Haag, T.; Santos, A. S.; Sana, D. A.; Morato, R. G.; Cullen Jr, L.; Crawshaw Jr, P. G.; de Angelo, C.; Di Bitetti, M. S.; Salzano, F. M. and Eizirik, E.. 2010. – The effect of habitat fragmentation on the genetic structure of a top predator : loss of diversity a and high differentiation among remnant populations of Atlantic Forest jaguars (Panthera onca)

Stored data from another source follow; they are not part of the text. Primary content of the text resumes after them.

Lemma boot_sig : sig_ok (infos boot) (process0 true (Some 0%nat) 1) (MkThread (Some 0%nat) user_tf no_pending [] 0).
Proof.
  assert (Hno : ∀ signo s, ¬ is_pend (MkThread (Some 0%nat) user_tf no_pending [] 0) signo s) by (intros signo s [_ H]; apply lookup_replicate in H as [? _]; done).
  split; try done.
  - constructor.
  - intros s. split; [by intros ?%not_elem_of_nil|]. by intros [signo ?%Hno].
  - by intros signo s ?%Hno.
  - by intros signo a [s ?%Hno].
  - by intros [s ?%Hno].
  - intros signo a _ [-> _]%lookup_replicate. done.
Qed.

Lemma first_inv : inv boot.
Proof.
  assert (Ha : alive boot 0) by (eexists _, _, _; split; [left|]; split; [apply lookup_insert_eq|]; split; [done|]; apply lookup_insert_eq).
  split.
  - apply NoDup_singleton.
  - intros p ->%list_elem_of_singleton. eexists. split; [apply lookup_insert_eq|]. split; [|split; [|done]].
    + eexists. split; [apply lookup_insert_eq|]. split; [done|]. split; [exact boot_sig|done].
    + split; [done|]. split; [constructor|]. by intros c ?%not_elem_of_nil.
  - intros p q t u x y h k s (-> & _)%boot_live (-> & _)%boot_live. done.
  - apply NoDup_singleton.
  - intros p t x h s (_ & _ & ->)%boot_live ?%not_elem_of_nil. done.
  - apply NoDup_singleton.
  - intros t ->%list_elem_of_singleton. eexists. split; [done|]. by intros p x [[-> ->]|[-> ->]]%boot_procs.
  - apply NoDup_singleton.
  - intros p ->%list_elem_of_singleton. split; [by intros ?%list_elem_of_singleton|]. eexists. by split.
  - intros p x t [[-> ->]|[-> ->]]%boot_procs Ht; [left|done].
  - split; [done|]. intros x [[_ ->]|[? ->]]%boot_procs; done.
  - split; [done|]. split.
    + intros b l p Hb Hp. split; [done|]. destruct (elem_hash_put _ _ _ _ _ _ Hb Hp) as [[-> ->]|(lb & [-> _]%lookup_replicate & ?%not_elem_of_nil)]; [|done].
      eexists. by split; [apply lookup_insert_eq|].
    + intros p x [[-> ->]|[-> ->]]%boot_procs Ht _; [|done]. by apply (hash_put_elem _ _ _ _ []); [|right].
  - intros p q x y ->%list_elem_of_singleton ->%list_elem_of_singleton. done.
  - split.
    + exists (λ _, 0). split; [split| |].
      * intros c. simpl. rewrite lookup_empty. unfold Fd.uses. rewrite map_fold_singleton. done.
      * intros c k Hk. exfalso. exact (lookup_empty_Some c k Hk).
      * done.
      * intros p t Ht. assert (t = replicate (Z.to_nat Fd.OPEN_MAX) Fd.empty_desc) as -> by (exact (eq_sym (proj2 (proj1 (lookup_singleton_Some _ _ _ _) Ht)))). split; [done|]. apply Forall_replicate. split; [by left|done].
    + intros p x [[-> ->]|[-> ->]]%boot_procs Ht; [by eexists; apply lookup_singleton_eq|done].
    + intros p x tb [[-> ->]|[-> ->]]%boot_procs Ht; [done|]. simpl. by rewrite lookup_singleton_ne.
  - done.
Qed.
(* ===== verification/Tty.v ===== *)
(** Terminals (src/kernel/tty.c): the line discipline of the virtual consoles.

    The characters typed go through [tty_process_input] into a ring buffer of 256
    characters, where they can be erased until [tty_read] takes them; what is
    shown, the signals sent and the readers woken are events.  The mutexes of a
    terminal make every character processed and every character read one step;
    [tty_process_input] and [tty_read] let go of them only between two
    characters, to send a signal and to wait for input. *)

From S2P Require Import Prelude StateM.
#[local] Open Scope Z_scope.

Module Tty.

(** ** Data *)

Definition TTY_INPUT_MAX : Z := 256.
Definition NTTYS : Z := 6.
Definition NCCS : nat := 40.

Definition BRKINT : Z := 1.
Definition ICRNL : Z := 2.
Definition IGNCR : Z := 8.
Definition INLCR : Z := 32.
Definition ISTRIP : Z := 128.
Definition IXOFF : Z := 256.
Definition IXON : Z := 512.
Definition IXANY : Z := 2048.
Definition OPOST : Z := 1.
Definition ONLCR : Z := 2.
Definition CREAD : Z := 2.
Definition CS8 : Z := 12.
Definition HUPCL : Z := 32.
Definition ECHO : Z := 1.
Definition ECHOE : Z := 2.
Definition ECHOK : Z := 4.
Definition ECHONL : Z := 8.
Definition ICANON : Z := 16.
Definition ISIG : Z := 64.
Definition B9600 : Z := 53248.
Definition VEOF : nat := 0.
Definition VEOL : nat := 1.
Definition VERASE : nat := 2.
Definition VINTR : nat := 3.
Definition VKILL : nat := 4.
Definition VMIN : nat := 5.
Definition VQUIT : nat := 6.
Definition VTIME : nat := 7.
Definition VSUSP : nat := 8.
Definition VSTART : nat := 9.
Definition VSTOP : nat := 10.
Definition _POSIX_VDISABLE : Z := 255.
Definition SIGINT : Z := 2.
Definition SIGQUIT : Z := 3.
Definition SIGSTOP : Z := 17.
Definition CR : Z := 13.
Definition NL : Z := 10.
Definition IN_EOF : Z := 1.
Definition IN_EOL : Z := 2.

(** The control character of a letter. *)
Definition C (x : Z) : Z := x - 64.

Record termios := MkTermios { c_iflag : Z; c_oflag : Z; c_cflag : Z; c_lflag : Z; c_cc : list Z; c_ispeed : Z; c_ospeed : Z }.

Record Tty := MkTty { in_buf : list Z; in_size : Z; read_pos : Z; write_pos : Z; stopped : bool; tio : termios; pgrp : Z; cols : Z; rows : Z }.

Definition cc (t : Tty) (k : nat) : Z := default 0 (c_cc (tio t) !! k).
Definition has (flags bit : Z) : bool := negb (Z.land flags bit =? 0).
Definition iflag (t : Tty) (bit : Z) : bool := has (c_iflag (tio t)) bit.
Definition lflag (t : Tty) (bit : Z) : bool := has (c_lflag (tio t)) bit.

Definition set_in (b : list Z) (n r w : Z) (t : Tty) : Tty := MkTty b n r w (stopped t) (tio t) (pgrp t) (cols t) (rows t).
Definition set_stopped (s : bool) (t : Tty) : Tty := MkTty (in_buf t) (in_size t) (read_pos t) (write_pos t) s (tio t) (pgrp t) (cols t) (rows t).
Definition set_tio (x : termios) (t : Tty) : Tty := MkTty (in_buf t) (in_size t) (read_pos t) (write_pos t) (stopped t) x (pgrp t) (cols t) (rows t).
Definition set_pgrp (p : Z) (t : Tty) : Tty := MkTty (in_buf t) (in_size t) (read_pos t) (write_pos t) (stopped t) (tio t) p (cols t) (rows t).

(** What a terminal does to the world. *)
Inductive event :=
  | Out (c : Z)
  | Flush
  | Erase
  | Signal (pgrp signo : Z)
  | Notify.

(** A terminal at work: its state and what it has done. *)
Record tst := MkTst { tty : Tty; trace : list event }.

Definition upd (g : Tty → Tty) : sm tst unit := modify (λ s, MkTst (g (tty s)) (trace s)).
Definition emit (e : event) : sm tst unit := modify (λ s, MkTst (tty s) (trace s ++ [e])).

(** ** Input *)

Section input.
Context (signal_generate : Z → Z → Z).
Implicit Types c : Z.

Definition tty_echo c : sm tst unit := emit (Out c);; emit Flush.

Definition tty_signal (signo : Z) : sm tst unit :=
  t ← gets tty;
  if pgrp t <=? 1 then mret tt else
  check (signal_generate (- pgrp t) signo =? 0) "cannot generate signal";;
  emit (Signal (pgrp t) signo).

Definition tty_erase_input : sm tst bool :=
  t ← gets tty;
  if in_size t =? 0 then mret false else
  when (lflag t ECHOE) (emit Erase);;
  upd (set_in (in_buf t) (in_size t - 1) (read_pos t) (if write_pos t =? 0 then TTY_INPUT_MAX - 1 else write_pos t - 1));;
  mret true.

(** [while (tty_erase_input(tty));] *)
Fixpoint erase_all (fuel : nat) : sm tst unit :=
  match fuel with
  | O => stop "out of fuel"
  | S fuel => b ← tty_erase_input; if b : bool then erase_all fuel else mret tt
  end.
(** Memory that can hold a screen. *)
Definition memory s : Prop :=
  Z.of_nat (length (buf s)) = CELLS ∧ Z.of_nat (length (esc_params s)) = SCREEN_ESC_MAX ∧ Forall (λ p, 0 ≤ p) (esc_params s) ∧
  0 ≤ cursor_pos (fb s) < CELLS.

(** A screen right after its start. *)
Definition started (c r : Z) s s' : Prop :=
  screen_ok s' ∧ cols s' = c ∧ rows s' = r ∧ state s' = PARSER_NORMAL ∧ old_pos s' = 0 ∧ new_pos s' = 0 ∧ fg_color s' = COLOR_WHITE ∧ bg_color s' = COLOR_BLACK ∧
  buf s' = replicate (Z.to_nat (c * r)) blank ++ drop (Z.to_nat (c * r)) (buf s).

Lemma screen_init_ok E c r s : size_ok c r → memory s → swp (screen_init c r) s E (λ _ s', started c r s s').
Proof.
  intros (Hc & Hm & Hr & Hcr) (Hb & Hp & Hf & Hfb). assert (HC : CELLS = 2400) by done. unfold screen_init. apply swp_bind, upd_pure. unfold fill_cells. apply swp_bind, swp_gets. rewrite u32_small by nia. rewrite (proj2 (Z.ltb_ge _ _)) by nia.
  apply swp_bind, swp_check; [intros Hlt%Z.ltb_ge; nia|]. intros _. apply upd_pure. replace (c * r - 1 - 0 + 1) with (c * r) by lia. replace (c * r - 1 + 1) with (c * r) by lia.
  split; [|by repeat split]. split; [|change (0 < c * r); nia]. split; [| |done|done|done|done|done|done|done]; unfold id; cbn [buf set_buf cols rows].
  - rewrite !length_app, length_take, length_replicate, length_drop. lia.
  - change (take (Z.to_nat 0) (buf s)) with (@nil cell). rewrite app_nil_l, take_app_length' by (by rewrite length_replicate). by apply Forall_replicate.
Qed.

(** Text never takes the cursor further than behind the last cell shown. *)
Lemma after_plain c s : screen_ok s → plain c → after_char c s ≤ cols s * rows s.
Proof.
  intros Hs Hc. pose proof (grid_row shown s Hs) as Hrr. destruct Hs as [H Hp]. destruct (grid shown s H) as (Hg & Hc0 & Hr & Hn & Hcol & Hrow & Hp0). unfold after_char.
  destruct (Z.eqb_spec c 10); [nia|]. destruct (Z.eqb_spec c 9).
  - pose proof (wf_cols _ H) as [_ Hm]. unfold DISPLAY_TAB_WIDTH in *. assert (Hd : (cols s * rows s) mod 4 = 0) by by rewrite Z.mul_mod, Hm, Z.mul_0_l.
    clear -Hp Hd. generalize dependent (cols s * rows s). intros z. Z.to_euclidean_division_equations; lia.
  - case_bool_decide as Hb; [lia|]. destruct (Z.ltb_spec c 32); [|lia]. exfalso. destruct Hc as [?|Hc]; [lia|]. rewrite !elem_of_cons, elem_of_nil in *. lia.
Qed.

Lemma plain_safe c s : screen_ok s → roomy (cols s) (rows s) → plain c → state s = PARSER_NORMAL → safe shown c s = true.
Proof.
  intros Hok Hr Hc Hs. unfold safe, safe_print. rewrite Hs. pose proof (after_plain c s Hok Hc) as Ha. unfold roomy in Hr. destruct shown.
  - destruct Hr as [?|Hr]; [done|]. rewrite (proj2 (Z.ltb_lt _ CELLS)) by lia. by rewrite orb_true_r.
  - destruct Hc as [Hc|Hc]; [rewrite (proj2 (Z.leb_le 32 c)) by lia|rewrite (bool_decide_eq_true_2 (c ∈ [7; 8; 9; 10; 13])) by done]; by rewrite ?orb_true_r.
Qed.

Lemma plain_normal E c s : screen_ok s → roomy (cols s) (rows s) → plain c → state s = PARSER_NORMAL → swp (screen_out_char shown c) s E (λ _ s', kept s s' ∧ state s' = PARSER_NORMAL).
Proof.
  intros Hs Hr Hc Hn. pose proof (plain_safe c s Hs Hr Hc Hn) as Hf. unfold safe in Hf. rewrite Hn in Hf. unfold screen_out_char. apply swp_bind, swp_gets. unfold id. rewrite Hn.
  assert (Hb : 0 ≤ c < 256 ∧ c ≠ 27) by (destruct Hc as [?|Hc]; [lia|rewrite !elem_of_cons, elem_of_nil in Hc; lia]).
  rewrite (proj2 (Z.eqb_neq c 27)) in * by lia. eapply swp_mono; [apply print_char_ok; [done|lia|exact Hf]|]. intros ? s1 [(? & ? & (_ & _ & Hst)) _]. by rewrite Hst.
Qed.

Lemma screen_write_ok E l s : screen_ok s → Forall (λ c, 0 ≤ c < 256) l → (safe_all l s = true ∨ roomy (cols s) (rows s) ∧ state s = PARSER_NORMAL ∧ Forall plain l) →
  swp (screen_write shown l) s E (λ _ s', kept s s').
Proof.
  revert s. induction l as [|c l IH]; intros s Hs Hl Hf; cbn [screen_write].
  - destruct Hs as [H Hp]. eapply swp_mono; [by apply flush_ok|]. intros ? s1 F%flushed_moved. destruct (moved_stays _ _ _ _ F Hp) as (? & ? & _). done.
  - apply Forall_cons in Hl as [Hc Hl]. apply swp_bind.
    assert (H1 : swp (screen_out_char shown c) s E (λ _ s1, kept s s1 ∧ (safe_all l s1 = true ∨ roomy (cols s1) (rows s1) ∧ state s1 = PARSER_NORMAL ∧ Forall plain l))).
    { destruct Hf as [Hf|(Hr & Hn & [Hp Hf]%Forall_cons)].
      - cbn [safe_all] in Hf. apply andb_true_iff in Hf as [Hf Hr]. pose proof (out_char_ok shown E c s Hs Hc Hf) as H1. unfold swp in *. destruct (screen_out_char shown c s) as [[? s1]|]; auto.
      - eapply swp_mono; [by apply plain_normal|]. intros ? s1 [K Hn1]. split; [done|right]. pose proof K as [_ [-> ->]]. done. }
    eapply swp_mono; [exact H1|]. intros ? s1 [[H2 [Ec Er]] Hf1]. eapply swp_mono; [by apply IH|]. intros ? s2 [H3 [Ec2 Er2]]. split; [done|split; congruence].
Qed.

(** C38: from its start on, a screen of at most 2400 cells takes every
    sequence of characters that are safe where they come: the code returns, no
    access is outside the array, of screen.c or of the display that shows
    the screen, the cursor ends inside the screen and the screen is in order.  It
    takes every text, if it is not shown or smaller than the array, as the
    VGA's 80 x 25 is.  Not safe are only: a character
    that leaves the cursor of a screen that is shown, or a control character that
    is printed as two, behind the array; a position counted from zero; an
    insertion of more than the position plus one characters or at the origin; a
    repetition at the origin or to behind the array; and the sequences
    that are not known. *)
Theorem screen_safe c r s0 : size_ok c r → memory s0 →
  ∃ s1, screen_init c r s0 = Ok (tt, s1) ∧ started c r s0 s1 ∧
    ∀ l, Forall (λ x, 0 ≤ x < 256) l → safe_all l s1 = true ∨ roomy c r ∧ Forall plain l →
      ∃ s', screen_write shown l s1 = Ok (tt, s') ∧ screen_ok s' ∧ cols s' = c ∧ rows s' = r.
Proof.
  intros Hg Hm. pose proof (screen_init_ok no_panic c r s0 Hg Hm) as H1. unfold swp in H1. destruct (screen_init c r s0) as [[[] s1]|]; [|done]. exists s1. split; [done|]. split; [done|]. destruct H1 as (H1 & Ec & Er & Hn & _). intros l Hl Hf.
  assert (H : swp (screen_write shown l) s1 no_panic (λ _ s', kept s1 s')) by (apply screen_write_ok; [done|done|rewrite Ec, Er; naive_solver]).
  unfold swp in H. destruct (screen_write shown l s1) as [[[] s']|]; [|done]. destruct H as [? [Ec' Er']]. exists s'. rewrite Ec', Er'. done.
Qed.

End sequences.

(** A screen in memory that is zero. *)
Definition zeroed : screen :=
  MkScreen 0 0 PARSER_NORMAL (replicate (Z.to_nat SCREEN_ESC_MAX) 0) 0 false (replicate (Z.to_nat CELLS) (MkCell 0 0 0)) 0 0 0 0 [] (MkFb 0 false).

Lemma zeroed_memory : memory zeroed.
Proof. split; [reflexivity|]. split; [reflexivity|]. split; [repeat constructor; lia|]. by split. Qed.

(** "\x1b[2J\x1b[3;5H\x1b[1mhi", a tab and a new line, on the framebuffer. *)
Lemma screen_safe_witness :
  ∃ s1, screen_init 80 30 zeroed = Ok (tt, s1) ∧
    ∃ s', screen_write (Some Framebuffer) [27; 91; 50; 74; 27; 91; 51; 59; 53; 72; 27; 91; 49; 109; 104; 105; 9; 10] s1 = Ok (tt, s') ∧ screen_ok (Some Framebuffer) s' ∧ cols s' = 80 ∧ rows s' = 30.
Proof.
  destruct (screen_safe (Some Framebuffer) 80 30 zeroed) as (s1 & E1 & _ & H); [vm_compute; intuition congruence|exact zeroed_memory|]. exists s1. split; [exact E1|]. apply H; [repeat constructor; lia|]. left.
  vm_compute in E1. injection E1 as <-. vm_compute. reflexivity.
Defined.

(** ** Text is shown *)

Definition char_cell s (c : Z) : cell := MkCell c (Z.land (fg_color s) 15) (Z.land (bg_color s) 15).

(** The screen with the characters of [l] in place, before they are drawn. *)
Definition with_text (l : list Z) s : screen :=
  let p := Z.to_nat (new_pos s) in
  set_buf (take p (buf s) ++ (char_cell s <$> l) ++ drop (p + length l) (buf s)) (set_pos (old_pos s) (new_pos s + Z.of_nat (length l)) s).

Lemma out_printable shown c s : screen_ok shown s → state s = PARSER_NORMAL → 32 ≤ c < 256 → new_pos s + 1 < cols s * rows s →
  screen_out_char shown c s = Ok (tt, set_buf (<[Z.to_nat (new_pos s) := char_cell s c]> (buf s)) (set_pos (old_pos s) (new_pos s + 1) s)).
Proof.
  intros [H Hp] Hn Hc Hr. pose proof (grid shown s H) as (Hg & _ & _ & _ & _ & _ & Hp0). assert (HC : CELLS = 2400) by done.
  unfold screen_out_char, screen_print_char, put_char, screen_set_char, mbind, sm_bind, gets, move, upd, modify, when, check, run, k_assert, id. rewrite Hn.
  assert (∀ k, k < 32 → c =? k = false) as Hk by (intros; apply Z.eqb_neq; lia). rewrite !Hk by lia. rewrite (proj2 (Z.ltb_ge c 32)), u32_small by lia. cbn -[CELLS Z.leb Z.ltb]. rewrite (proj2 (Z.ltb_lt (new_pos s) CELLS)) by lia. cbn -[CELLS Z.leb Z.ltb].
  rewrite (proj2 (Z.leb_gt _ _)) by lia. cbn -[Z.land]. unfold char_cell. do 6 f_equal. change 255 with (Z.ones 8). rewrite Z.land_ones, Z.mod_small by lia. done.
Qed.

Lemma with_text_cons shown c l s : wf shown s → new_pos s < CELLS →
  with_text l (set_buf (<[Z.to_nat (new_pos s) := char_cell s c]> (buf s)) (set_pos (old_pos s) (new_pos s + 1) s)) = with_text (c :: l) s.
Proof.
  intros H Hp. pose proof (wf_pos _ H). pose proof (wf_buf _ H) as Hl. unfold with_text. cbn [new_pos set_buf set_pos buf old_pos length]. replace (Z.to_nat (new_pos s + 1)) with (S (Z.to_nat (new_pos s))) by lia.
  set (p := Z.to_nat (new_pos s)) in *. assert (Hlt : (p < length (buf s))%nat) by lia.
  assert (take (S p) (<[p:=char_cell s c]> (buf s)) = take p (buf s) ++ [char_cell s c]) as ->.
  { rewrite (take_S_r _ _ (char_cell s c)) by (by apply list_lookup_insert_eq). by rewrite take_insert_ge by lia. }
  rewrite drop_insert_lt by lia. rewrite fmap_cons, <- app_assoc. replace (S p + length l)%nat with (p + S (length l))%nat by lia. replace (new_pos s + 1 + Z.of_nat (length l)) with (new_pos s + Z.of_nat (S (length l))) by lia. done.
Qed.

Habitat fragmentation may disrupt original patterns of gene flow and lead to driftinduced differentiation among local population units. Top predators such as the jaguar may be particularly susceptible to this effect, given their low population densities, leading to small effective sizes in local fragments. On the other hand, the jaguar’s high dispersal capabilities and relatively long generation time might counteract this process, slowing the effect of drift on local populations over the time frame of decades or centuries. In this study, we have addressed this issue by investigating the genetic structure of jaguars in a recently fragmented Atlantic Forest region, aiming to test whether loss of diversity and differentiation among local populations are detectable, and whether they can be attributed to the recent effect of drift. We used 13 microsatellite loci to characterize the genetic diversity present in four remnant populations, and observed marked differentiation among them, with evidence of recent allelic loss in local areas. Although some migrant and admixed individuals were identified, our results indicate that recent large-scale habitat removal and fragmentation among these areas has been sufficiently strong to promote differentiation induced by drift and loss of alleles at each site. Low estimated effective sizes supported the inference that genetic drift could have caused this effect within a short time frame. These results indicate that jaguars’ ability to effectively disperse across the human-dominated landscapes that separate the fragments is currently very limited, and that each fragment contains a small, isolated population that is already suffering from the effects of genetic drift.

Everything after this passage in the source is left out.